江寅舟看着这惊险的一幕,心头捏了一把冷汗,当下便快步的朝秦墨玉走,而秦墨玉此时正紧张的拉着丫鬟。
“快去喊大夫来!”
“墨儿,你没事吧?”
江寅舟更关心的是秦墨玉,秦墨玉摇了摇头,目光紧紧的落在丫鬟的身上,她的后脑勺已经开始流血,身形也摇摇欲坠。
而元守义已经上前去找自家女儿去了。
江寅舟还是不放心秦墨玉,她守着丫鬟,江寅舟就守着她,气氛显得颇为怪异。
大夫很快来到,丫鬟的后脑勺破了口子,包扎一番多休息就好,秦墨玉心疼丫鬟当即就让她去休息了,等到只剩下两人,江寅舟执意的拉着秦墨玉,亲自给她处理手背上的伤口。
江寅舟的脸色有些不好看,尽管垂着眼睑,周身还是散发出一阵压迫感。
秦墨玉却并没有要解释的意思,她扭头看着旁边茂密的花丛,面容淡淡。
“明知元秋荷疯怔了,你为何还要去让她弄伤你?“最终还是江寅舟没有忍住,皱着眉头出言道。
秦墨玉慢条斯理的转过头来,对上了江寅舟的目光,她眨了下眼睛,缓缓道:“人是在将军府出事的,总不能让元将军抓到将军的错处,这点伤也不妨事。”
江寅舟心头有些难受。
“墨儿,我宁可自己流血,也不想见到你伤分毫。”
秦墨玉微微一笑。
“夫妻同心,为了你我也是愿意的。”
江寅舟现在感觉亏欠秦墨玉的更多了。
好一会儿,两人相携重新出现在元秋荷的院子门口,院内,元秋荷整齐的衣衫发髻全都散落了,此时就像是受惊的小鹿一般,蹲在院内草埔的角落里,浑身都是树叶和泥土,看着十分的狼狈。

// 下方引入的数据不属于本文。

(* ===== verification/Epoch.v ===== *)
(** * Epoch: the D-TLB, the address-space generation and the published epochs

    Every guest thread caches translations in a direct-mapped D-TLB of its
    own (mem.c). A change of the page table bumps one shared generation, and
    a thread that finds its D-TLB older than the generation empties it. When
    it does it publishes the generation its D-TLB now reflects in a table of
    slots, so that host memory taken out of the address space can be released
    once no thread can still hold a pointer into it. Here are the thread's
    part ([Tlb]), the table ([Pub]) and the routines on them. Each routine on
    the table is one atomic step: its stores are to the calling thread's own
    slot, and the claim of a slot is decided by one compare-and-swap. *)

From stdpp Require Import gmap.
From S2P Require Import Prelude Types Cpu MemSeam PageTable.

Definition DTLB_SIZE : Z := Z.shiftl 1 10.
Definition AS_PUB_MAX : Z := 4096.

(** One entry of [g_pub]. *)
Record PubSlot := mkSlot { ps_tid : Z; ps_blocked : bool; ps_gen : Z }.
Definition slot_zero : PubSlot := mkSlot 0 false 0.

(** [g_pub] (an index that was never written is zero), [g_pub_hi],
    [g_pub_over], and [A64_TLBPUB_MAX] as [pub_cap] reads it ([None] when the
    variable is not set). *)
Record Pub := mkPub { pub_slots : gmap Z PubSlot; pub_hi : Z; pub_over : Z; pub_env : option Z }.
Definition slot_at (p : Pub) (i : Z) : PubSlot := default slot_zero (pub_slots p !! i).
Definition set_slot (i : Z) (v : PubSlot) (p : Pub) : Pub :=
  mkPub (<[i := v]> (pub_slots p)) (pub_hi p) (pub_over p) (pub_env p).
Definition set_hi (h : Z) (p : Pub) : Pub := mkPub (pub_slots p) h (pub_over p) (pub_env p).
Definition set_over (o : Z) (p : Pub) : Pub := mkPub (pub_slots p) (pub_hi p) o (pub_env p).

(** [pub_cap]. *)
Definition pub_cap (p : Pub) : Z :=
  let c := match pub_env p with Some e => e | None => AS_PUB_MAX end in
  if c <? 1 then 1 else if AS_PUB_MAX <? c then AS_PUB_MAX else c.

(** The thread-local part: [g_dtlb] (entry by index: page and PTE, absent when
    zero), [g_dtlb_gen], [g_fcache], [g_pub_slot], [g_pub_over_self],
    [g_pub_tid] and the id [gettid] gives this thread. *)
Record Tlb := mkTlb {
  t_dtlb : gmap Z (Z * Z); t_dgen : Z; t_fc : option (Z * Z);
  t_slot : Z; t_over : bool; t_ptid : Z; t_tid : Z
}.
Definition tlb_init (tid : Z) : Tlb := mkTlb ∅ 0 None (-1) false 0 tid.
Definition with_dtlb (d : gmap Z (Z * Z)) (g : Z) (t : Tlb) : Tlb :=
  mkTlb d g (t_fc t) (t_slot t) (t_over t) (t_ptid t) (t_tid t).
Definition with_fc (f : option (Z * Z)) (t : Tlb) : Tlb :=
  mkTlb (t_dtlb t) (t_dgen t) f (t_slot t) (t_over t) (t_ptid t) (t_tid t).
Definition with_pub (slot : Z) (over : bool) (ptid : Z) (t : Tlb) : Tlb :=
  mkTlb (t_dtlb t) (t_dgen t) (t_fc t) slot over ptid (t_tid t).

(** [tlb_flush_all]: the D-TLB is emptied at the next lookup. *)
Definition tlb_flush (t : Tlb) : Tlb := with_fc None (with_dtlb (t_dtlb t) 0 t).

(** The reuse scan of [dtlb_claim_slot]: the first free index below [hi]. *)
Fixpoint free_slot (n : nat) (i : Z) (p : Pub) : option Z :=
  match n with
  | O => None
  | S k => if ps_tid (slot_at p i) =? 0 then Some i else free_slot k (i + 1) p
  end.

(** [claimed:] and the fall-through of a full table. *)
Definition claim_done (i : Z) (pt : Pub * Tlb) : Pub * Tlb :=
  let '(p, t) := pt in
  let s := slot_at p i in
  let p := set_slot i (mkSlot (t_ptid t) (ps_blocked s) (ps_gen s)) p in
  let p := if t_over t then set_over (pub_over p - 1) p else p in
  (p, with_pub i false (t_ptid t) t).
Definition claim_full (pt : Pub * Tlb) : Pub * Tlb :=
  let '(p, t) := pt in
  if t_over t then (p, t)
  else (set_over (pub_over p + 1) p, with_pub (t_slot t) true (t_ptid t) t).

(** [dtlb_claim_slot]: reuse a slot below the mark, else take the next one,
    else count this thread as unregistered. The retry of the source is for a
    slot above the mark that another thread took first; [fuel] bounds it, and
    the mark rises by one each time. *)
Fixpoint claim_loop (fuel : nat) (pt : Pub * Tlb) : bool * (Pub * Tlb) :=
  match fuel with
  | O => (false, claim_full pt)
  | S f =>
      let '(p, t) := pt in
      let cap := pub_cap p in
      let hi := if cap <? pub_hi p then cap else pub_hi p in
      match free_slot (Z.to_nat hi) 0 p with
      | Some i => (true, claim_done i pt)
      | None =>
          if cap <=? hi then (false, claim_full pt)
          else
            let i := pub_hi p in
            let p := set_hi (pub_hi p + 1) p in
            if ps_tid (slot_at p i) =? 0 then (true, claim_done i (p, t))
            else claim_loop f (p, t)
      end
  end.
Definition dtlb_claim_slot (pt : Pub * Tlb) : bool * (Pub * Tlb) :=
  let '(p, t) := pt in
  let t := if t_ptid t =? 0 then with_pub (t_slot t) (t_over t) (t_tid t) t else t in
  claim_loop (Z.to_nat (pub_cap p) + 1) (p, t).

(** [dtlb_publish]. *)
Definition publish_gen (gen : Z) (pt : Pub * Tlb) : Pub * Tlb :=
  let '(p, t) := pt in
  let s := slot_at p (t_slot t) in
  (set_slot (t_slot t) (mkSlot (ps_tid s) (ps_blocked s) gen) p, t).
Definition dtlb_publish (gen : Z) (pt : Pub * Tlb) : Pub * Tlb :=
  let '(p, t) := pt in
  if t_slot t <? 0 then
    match dtlb_claim_slot (p, t) with
    | (true, pt') => publish_gen gen pt'
    | (false, pt') => pt'
    end
  else publish_gen gen (p, t).

(** [dtlb_safe_gen]: the oldest generation a registered, unblocked thread has
    published; [~0UL] if there is none, 0 while a thread is unregistered. *)
Fixpoint safe_loop_gen (n : nat) (i : Z) (p : Pub) (safe : Z) : Z :=
  match n with
  | O => safe
  | S k =>
      let s := slot_at p i in
      safe_loop_gen k (i + 1) p
        (if ps_tid s =? 0 then safe
         else if ps_blocked s then safe
         else if ps_gen s <? safe then ps_gen s else safe)
  end.
Definition dtlb_safe_gen (p : Pub) : Z :=
  if negb (pub_over p =? 0) then 0
  else
    let hi := if AS_PUB_MAX <? pub_hi p then AS_PUB_MAX else pub_hi p in
    safe_loop_gen (Z.to_nat hi) 0 p (not64 0).

(** [dtlb_unpublish]: a thread leaving. *)
Definition dtlb_unpublish (pt : Pub * Tlb) : Pub * Tlb :=
  let '(p, t) := pt in
  let '(p, t) := if t_over t then (set_over (pub_over p - 1) p, with_pub (t_slot t) false (t_ptid t) t)
                 else (p, t) in
  if t_slot t <? 0 then (p, t)
  else (set_slot (t_slot t) slot_zero p, with_pub (-1) (t_over t) (t_ptid t) t).

(** [as_tlb_fork_child]: the child keeps the forking thread's slot alone, as
    slot 0; [newtid] is the child's [gettid]. *)
Definition as_tlb_fork_child (newtid : Z) (pt : Pub * Tlb) : Pub * Tlb :=
  let '(p, t) := pt in
  let mine := t_slot t in
  let s := if mine <? 0 then slot_zero else slot_at p mine in
  let p := mkPub ∅ 0 (if t_over t then 1 else 0) (pub_env p) in
  let t := mkTlb (t_dtlb t) (t_dgen t) (t_fc t) (t_slot t) (t_over t) newtid newtid in
  if mine <? 0 then (p, t)
  else (set_hi 1 (set_slot 0 (mkSlot newtid (ps_blocked s) (ps_gen s)) p),
        with_pub 0 (t_over t) newtid t).

(** [jit_dtlb_reset], which is also [as_tlb_quiesce_self]. *)
Definition jit_dtlb_reset (gen : Z) (pt : Pub * Tlb) : Pub * Tlb :=
  let '(p, t) := pt in
  dtlb_publish gen (p, with_fc None (with_dtlb ∅ gen t)).

(** [as_tlb_block_begin], [as_tlb_block_end]: the syscall dispatch. *)
Definition set_blocked (b : bool) (pt : Pub * Tlb) : Pub * Tlb :=
  let '(p, t) := pt in
  if t_slot t <? 0 then (p, t)
  else let s := slot_at p (t_slot t) in (set_slot (t_slot t) (mkSlot (ps_tid s) b (ps_gen s)) p, t).
Definition as_tlb_block_begin (pt : Pub * Tlb) : Pub * Tlb :=
  let '(p, t) := pt in
  set_blocked true (if t_slot t <? 0 then dtlb_publish (t_dgen t) (p, t) else (p, t)).
Definition as_tlb_block_end (pt : Pub * Tlb) : Pub * Tlb := set_blocked false pt.

(** The head of [translate]: a D-TLB older than [gen] is emptied. *)
Definition dtlb_sync (gen : Z) (pt : Pub * Tlb) : Pub * Tlb :=
  let '(p, t) := pt in
  if gen =? t_dgen t then (p, t)
  else dtlb_publish gen (p, with_dtlb ∅ gen t).
(** The direct-mapped lookup and fill. *)
Definition dtlb_index (pg : Z) : Z := Z.land pg (DTLB_SIZE - 1).
Definition dtlb_hit (t : Tlb) (pg : Z) : option Z :=
  match t_dtlb t !! dtlb_index pg with
  | Some (q, pte) => if negb (pte =? 0) && (q =? pg) then Some pte else None
  | None => None
  end.
Definition dtlb_fill (pg pte : Z) (t : Tlb) : Tlb :=
  with_dtlb (<[dtlb_index pg := (pg, pte)]> (t_dtlb t)) (t_dgen t) t.

(** ** What the routines on the table leave of the D-TLB *)
Record same_tlb (t t' : Tlb) : Prop := {
  stl_dtlb : t_dtlb t' = t_dtlb t;
  stl_dgen : t_dgen t' = t_dgen t;
  stl_fc : t_fc t' = t_fc t;
  stl_tid : t_tid t' = t_tid t
}.
Lemma same_tlb_pub slot over ptid t : same_tlb t (with_pub slot over ptid t).
Proof. done. Qed.
Lemma claim_keeps f p t : same_tlb t (snd (snd (claim_loop f (p, t)))).
Proof.
  revert p. induction f as [|f IH]; intros p; simpl; [by destruct (t_over t)|].
  destruct (free_slot _ _ _); [done|]. destruct (pub_cap p <=? _); [simpl; by destruct (t_over t)|].
  destruct (ps_tid _ =? 0); [done|apply IH].
Qed.
Lemma publish_keeps gen p t : same_tlb t (snd (dtlb_publish gen (p, t))).
Proof.
  unfold dtlb_publish. destruct (t_slot t <? 0); [|done]. unfold dtlb_claim_slot.
  set (u := if t_ptid t =? 0 then _ else t). assert (Hu : same_tlb t u) by (unfold u; by destruct (_ =? 0)).
  pose proof (claim_keeps (Z.to_nat (pub_cap p) + 1) p u) as [H1 H2 H3 H4]. destruct Hu as [U1 U2 U3 U4].
  destruct (claim_loop _ (p, u)) as [[] [q v]]; simpl in *; split; simpl; congruence.
Qed.
(** After the head of [translate] the D-TLB is of the current generation:
    as it was, or empty. *)
Lemma sync_spec gen p t :
  t_dgen (snd (dtlb_sync gen (p, t))) = gen /\
  ((t_dgen t = gen /\ dtlb_sync gen (p, t) = (p, t)) \/
   (t_dgen t <> gen /\ t_dtlb (snd (dtlb_sync gen (p, t))) = ∅)).
Proof.
  unfold dtlb_sync. destruct (Z.eqb_spec gen (t_dgen t)) as [->|Hne]; [auto|].
  destruct (publish_keeps gen p (with_dtlb ∅ gen t)) as [H1 H2 _ _]. rewrite H1, H2. auto.
Qed.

而元守义也没有好到哪里去,他身上多处都是抓痕,衣裳也被扯得歪歪斜斜。
他看着元秋荷的模样,深深的闭了闭眼睛,触及到江寅舟和秦墨玉的身影,他又最后看了一眼元秋荷,便转身朝着两人走过来。
“墨玉见过叔父。”
秦墨玉款款的朝元守义行了一礼。
行礼时,秦墨玉的手放在身前,元守义目光略过,眸光微微闪了闪,点点头,便又重新的落在了江寅舟的身上。
“现在能不能说说,秋荷到底是怎么了?为什么会变成现在这幅模样?”
明明几月前临走时还是活泼鲜活的一个妙人儿,才这么短的时间没见,他的女儿就变成了现在这幅模样。